• _Task goal_: Locate the line containing "(** Every cell", then please write out that line and all the lines below it in the entries exactly.

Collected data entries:
(** ** A running example

    A board of 3 rows and 4 columns with one mine at (1, 1); the cells
    (0, 0), (0, 2) and (0, 1) are revealed in this order.  Concrete runs
    walk over sets in the order of [elements]. *)
Definition demo_game : Minesweeper.t := Minesweeper.mk 3 4 {[ (1, 1) ]}.

Definition demo_start : MinesweeperAI.t := MinesweeperAI.init 3 4.

Definition demo_state (n : nat) : MinesweeperAI.t :=
  default demo_start
    (@play elements_order demo_game 50 (take n [(0, 0); (0, 2); (0, 1)]) demo_start).

(** The state in the middle of the third [add_knowledge]: (0, 1) has been
    recorded as a move and marked safe, and its neighbours are about to be
    enumerated. *)
Definition demo_marked : MinesweeperAI.t :=
  default demo_start
    (@MinesweeperAI.mark_safe elements_order 50 (0, 1)
       (MinesweeperAI.add_move (demo_state 2) (0, 1))).

(** ** The sentences of a run that never ends

    Two sentences over the same two cells [A] and [B] with the counts 1 and
    3 are held.  Integrating [{A} = a] draws [{B} = 1 - a] from the first,
    integrating that draws [{A} = a + 2] from the second, and so on.
    [rung_A a] and [rung_B b] describe the one-cell sentences held when
    [{A} = a], respectively [{B} = b], is integrated. *)
Definition rung_A (A B : cell) (a : Z) (s : Sentence.t) : Prop :=
  (Sentence.cells s = {[A]} ∧ 5 ≤ Sentence.count s < a) ∨
  (Sentence.cells s = {[B]} ∧ 1 - a < Sentence.count s ≤ -4).

Definition rung_B (A B : cell) (b : Z) (s : Sentence.t) : Prop :=
  (Sentence.cells s = {[A]} ∧ 5 ≤ Sentence.count s ≤ 1 - b) ∨
  (Sentence.cells s = {[B]} ∧ b < Sentence.count s ≤ -4).

Definition ladder (A B : cell) (rung : Sentence.t → Prop) (kn : list Sentence.t) : Prop :=
  ∃ rest, kn = Sentence.mk {[A; B]} 1 :: Sentence.mk {[A; B]} 3 :: rest
          ∧ Forall rung rest.

(** A board of one row and four columns on which (0, 1) was reported
    twice, with the counts 1 and 3. *)
Definition ladder_state : MinesweeperAI.t :=
  MinesweeperAI.mk 1 4 {[ (0, 1) ]} ∅ {[ (0, 1) ]}
    [Sentence.mk {[ (0, 2); (0, 0) ]} 1; Sentence.mk {[ (0, 2); (0, 0) ]} 3].

(** ** Every game on a small board *)

Definition board_cells (h w : Z) : list cell :=
  i ← seqZ 0 h; j ← seqZ 0 w; [(i, j)].

Fixpoint sublists {A} (l : list A) : list (list A) :=
  match l with
  | [] => [[]]
  | x :: l' => sublists l' ++ map (cons x) (sublists l')
  end.

(** Whatever cells of [rest] are revealed next, in whatever order, no call
    of [add_knowledge] runs out of fuel; [depth] bounds the number of
    reveals. *)
Fixpoint all_orders_end `{SetOrder} (depth fuel : nat) (g : Minesweeper.t)
    (rest : list cell) (ai : MinesweeperAI.t) : bool :=
  match depth with
  | O => true
  | S depth' =>
      forallb (λ c,
        match MinesweeperAI.add_knowledge fuel c (Minesweeper.nearby_mines g c) ai with
        | None => false
        | Some ai' => all_orders_end depth' fuel g (filter (λ d, d ≠ c) rest) ai'
        end) rest
  end.

(** The same for every layout of mines on a board of [h] rows and [w]
    columns. *)
Definition all_games_end `{SetOrder} (h w : Z) (fuel : nat) : bool :=
  forallb (λ ms,
    let safe := filter (λ c, c ∉ ms) (board_cells h w) in
    all_orders_end (length safe) fuel (Minesweeper.mk h w (list_to_set ms)) safe
      (MinesweeperAI.init h w))
    (sublists (board_cells h w)).

(** The boards of at most six cells. *)
Definition small_boards : list (Z * Z) :=
  [(1, 1); (1, 2); (1, 3); (1, 4); (1, 5); (1, 6); (2, 1); (2, 2); (2, 3);
   (3, 1); (3, 2); (4, 1); (5, 1); (6, 1)].

(** ** The moves the AI proposes *)

(** [make_safe_move]: the loop walks over the set [safes] and returns the
    first cell met that is not in [moves_made]; [None] is Python's [None]. *)
Definition make_safe_move `{SetOrder} (ai : MinesweeperAI.t) : option cell :=
  find (λ c, bool_decide (c ∉ MinesweeperAI.moves_made ai))
       (set_iter (MinesweeperAI.safes ai)).

(** [make_random_move]: the two [range] loops visit the board row by row
    and return the first cell that is neither in [moves_made] nor in
    [mines]. *)
Definition make_random_move (ai : MinesweeperAI.t) : option cell :=
  find (λ c, bool_decide (c ∉ MinesweeperAI.moves_made ai)
             && bool_decide (c ∉ MinesweeperAI.mines ai))
       (board_cells (MinesweeperAI.height ai) (MinesweeperAI.width ai)).

(** [d] is visited before [c] by the loops of [make_random_move]. *)
Definition before (d c : cell) : Prop := d.1 < c.1 ∨ (d.1 = c.1 ∧ d.2 < c.2).

(** A series of calls [add_knowledge(cell, count)], one for each report. *)
Definition add_all `{SetOrder} (fuel : nat) (reports : list (cell * Z))
    (ai : MinesweeperAI.t) : option MinesweeperAI.t :=
  for_each (λ r ai, MinesweeperAI.add_knowledge fuel r.1 r.2 ai) reports ai.

(** ** Python lists indexed by integers *)

(** The position that the index [i] denotes in a list of [len] items: a
    negative index counts from the end, and [None] is the [IndexError]. *)
Definition py_position (len : nat) (i : Z) : option nat :=
  if bool_decide (0 ≤ i < Z.of_nat len) then Some (Z.to_nat i)
  else if bool_decide (- Z.of_nat len ≤ i < 0) then Some (Z.to_nat (Z.of_nat len + i))
  else None.

(** [l[i]] *)
Definition py_get {A} (l : list A) (i : Z) : option A :=
  n ← py_position (length l) i; l !! n.

(** [l[i] = x] *)
Definition py_set {A} (l : list A) (i : Z) (x : A) : option (list A) :=
  n ← py_position (length l) i; Some (<[n := x]> l).

(** ** class Minesweeper with its board matrix *)
Module Board.

Record t := mk {
  height : Z;
  width : Z;
  mines : gset cell;
  board : list (list bool);
  mines_found : gset cell
}.

(** How a call ends: it returns, it raises, or, for the loop of [__init__]
    that draws random numbers, it is still running when the numbers given
    to it are used up. *)
Inductive result (A : Type) : Type :=
| Returns (a : A)
| ValueError
| IndexError
| Running.
Arguments Returns {A} a.
Arguments ValueError {A}.
Arguments IndexError {A}.
Arguments Running {A}.

(** Lines 19-24: [height] rows of [width] times [False]. *)
Definition empty_board (height width : Z) : list (list bool) :=
  foldl (λ board _, board ++ [foldl (λ row _, row ++ [false]) [] (seqZ 0 width)])
        [] (seqZ 0 height).

(** [board[i][j]] *)
Definition get (board : list (list bool)) (i j : Z) : option bool :=
  row ← py_get board i; py_get row j.

(** [board[i][j] = True]: the row object is changed in place. *)
Definition set_true (board : list (list bool)) (i j : Z) : option (list (list bool)) :=
  row ← py_get board i; row' ← py_set row j true; py_set board i row'.

(** [random.randrange(n)] on the random number [r]: some member of
    [range(n)], and a [ValueError] when that range is empty. *)
Definition randrange (n r : Z) : option Z :=
  if bool_decide (0 < n) then Some (r mod n) else None.

(** The loop of lines 27-32 on the pair [(self.mines, self.board)]; each
    turn takes the two random numbers of one element of [draws]. *)
Fixpoint place (height width mines : Z) (draws : list (Z * Z))
    (st : gset cell * list (list bool)) : result (gset cell * list (list bool)) :=
  if bool_decide (Z.of_nat (size st.1) = mines) then Returns st
  else
    match draws with
    | [] => Running
    | r :: draws' =>
        match randrange height r.1 with
        | None => ValueError
        | Some i =>
            match randrange width r.2 with
            | None => ValueError
            | Some j =>
                match get st.2 i j with
                | None => IndexError
                | Some true => place height width mines draws' st
                | Some false =>
                    match set_true st.2 i j with
                    | None => IndexError
                    | Some board' =>
                        place height width mines draws' (st.1 ∪ {[ (i, j) ]}, board')
                    end
                end
            end
        end
    end.

(** [Minesweeper(height, width, mines)] *)
Definition init (height width mines : Z) (draws : list (Z * Z)) : result t :=
  match place height width mines draws (∅, empty_board height width) with
  | Returns st => Returns (mk height width st.1 st.2 ∅)
  | ValueError => ValueError
  | IndexError => IndexError
  | Running => Running
  end.

(** [is_mine(cell)]; [None] is the [IndexError]. *)
Definition is_mine (g : t) (c : cell) : option bool := get (board g) c.1 c.2.

(** [nearby_mines(cell)]; the loops visit the square around [cell]. *)
Definition nearby_mines (g : t) (c : cell) : option Z :=
  foldl (λ count d,
           n ← count;
           if bool_decide (d = c) then Some n
           else if bool_decide (0 ≤ d.1 < height g) && bool_decide (0 ≤ d.2 < width g)
                then b ← get (board g) d.1 d.2; Some (if b : bool then n + 1 else n)
                else Some n)
        (Some 0) (Minesweeper.square c).

Definition won (g : t) : bool := bool_decide (mines_found g = mines g).

(** ["--" * width + "-"] *)
Definition rule (width : Z) : string :=
  String.concat "" (replicate (Z.to_nat width) "--") +:+ "-".

(** The text of row [i], lines 44-49. *)
Definition print_row (g : t) (i : Z) : option string :=
  line ← foldl (λ line j, s ← line; b ← get (board g) i j;
                          Some (s +:+ (if b : bool then "|X" else "| ")))
               (Some "") (seqZ 0 (width g));
  Some (line +:+ "|").

(** [print()]: the lines written, in order. *)
Definition print (g : t) : option (list string) :=
  lines ← foldl (λ lines i, ls ← lines; row ← print_row g i;
                            Some (ls ++ [rule (width g); row]))
                (Some []) (seqZ 0 (height g));
  Some (lines ++ [rule (width g)]).

(** The layout of the mines, as the game above sees the board. *)
Definition layout (g : t) : Minesweeper.t :=
  Minesweeper.mk (height g) (width g) (mines g).

End Board.


(** ** Cells on the board *)
Definition on_board (h w : Z) (c : cell) : Prop := 0 ≤ c.1 < h ∧ 0 ≤ c.2 < w.

(** Every cell that the AI has recorded lies on the board of [h] rows and
    [w] columns. *)
Record within (h w : Z) (ai : MinesweeperAI.t) : Prop := {
  within_height : MinesweeperAI.height ai = h;
  within_width : MinesweeperAI.width ai = w;
  within_moves : ∀ c, c ∈ MinesweeperAI.moves_made ai → on_board h w c;
  within_safes : ∀ c, c ∈ MinesweeperAI.safes ai → on_board h w c;
  within_mines : ∀ c, c ∈ MinesweeperAI.mines ai → on_board h w c;
  within_knowledge :
    Forall (λ s, ∀ c, c ∈ Sentence.cells s → on_board h w c) (MinesweeperAI.knowledge ai)
}.

(** ** Calls of the methods

    [call ai ai']: one call of a method of the AI that changes its state,
    with any arguments, takes [ai] to [ai']. *)
Inductive call `{SetOrder} (ai ai' : MinesweeperAI.t) : Prop :=
| call_mark_mine fuel c :
    MinesweeperAI.mark_mine fuel c ai = Some ai' → call ai ai'
| call_mark_safe fuel c :
    MinesweeperAI.mark_safe fuel c ai = Some ai' → call ai ai'
| call_is_conclusive fuel s b :
    MinesweeperAI.is_conclusive fuel s ai = Some (b, ai') → call ai ai'
| call_conclude_infer_integrate fuel s :
    MinesweeperAI.conclude_infer_integrate fuel s ai = Some ai' → call ai ai'
| call_add_knowledge fuel c count :
    MinesweeperAI.add_knowledge fuel c count ai = Some ai' → call ai ai'.

(** The cells that the random numbers [draws] select on a board of [h]
    rows and [w] columns. *)
Definition drawn (h w : Z) (draws : list (Z * Z)) : list cell :=
  (λ r, (r.1 `mod` h, r.2 `mod` w)) <$> draws.

(** The matrix has [h] rows of [w] entries and is true exactly at the
    cells of the set, which are cells of the board. *)
Record synced (h w : Z) (st : gset cell * list (list bool)) : Prop := {
  synced_rows : length st.2 = Z.to_nat h;
  synced_cols : Forall (λ row, length row = Z.to_nat w) st.2;
  synced_get : ∀ c, on_board h w c →
                    Board.get st.2 c.1 c.2 = Some (bool_decide (c ∈ st.1));
  synced_on : ∀ c, c ∈ st.1 → on_board h w c
}.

• _Exercise solution_:
(** Every cell that the AI has recorded lies on the board of [h] rows and
    [w] columns. *)
Record within (h w : Z) (ai : MinesweeperAI.t) : Prop := {
  within_height : MinesweeperAI.height ai = h;
  within_width : MinesweeperAI.width ai = w;
  within_moves : ∀ c, c ∈ MinesweeperAI.moves_made ai → on_board h w c;
  within_safes : ∀ c, c ∈ MinesweeperAI.safes ai → on_board h w c;
  within_mines : ∀ c, c ∈ MinesweeperAI.mines ai → on_board h w c;
  within_knowledge :
    Forall (λ s, ∀ c, c ∈ Sentence.cells s → on_board h w c) (MinesweeperAI.knowledge ai)
}.

(** ** Calls of the methods

    [call ai ai']: one call of a method of the AI that changes its state,
    with any arguments, takes [ai] to [ai']. *)
Inductive call `{SetOrder} (ai ai' : MinesweeperAI.t) : Prop :=
| call_mark_mine fuel c :
    MinesweeperAI.mark_mine fuel c ai = Some ai' → call ai ai'
| call_mark_safe fuel c :
    MinesweeperAI.mark_safe fuel c ai = Some ai' → call ai ai'
| call_is_conclusive fuel s b :
    MinesweeperAI.is_conclusive fuel s ai = Some (b, ai') → call ai ai'
| call_conclude_infer_integrate fuel s :
    MinesweeperAI.conclude_infer_integrate fuel s ai = Some ai' → call ai ai'
| call_add_knowledge fuel c count :
    MinesweeperAI.add_knowledge fuel c count ai = Some ai' → call ai ai'.

(** The cells that the random numbers [draws] select on a board of [h]
    rows and [w] columns. *)
Definition drawn (h w : Z) (draws : list (Z * Z)) : list cell :=
  (λ r, (r.1 `mod` h, r.2 `mod` w)) <$> draws.

(** The matrix has [h] rows of [w] entries and is true exactly at the
    cells of the set, which are cells of the board. *)
Record synced (h w : Z) (st : gset cell * list (list bool)) : Prop := {
  synced_rows : length st.2 = Z.to_nat h;
  synced_cols : Forall (λ row, length row = Z.to_nat w) st.2;
  synced_get : ∀ c, on_board h w c →
                    Board.get st.2 c.1 c.2 = Some (bool_decide (c ∈ st.1));
  synced_on : ∀ c, c ∈ st.1 → on_board h w c
}.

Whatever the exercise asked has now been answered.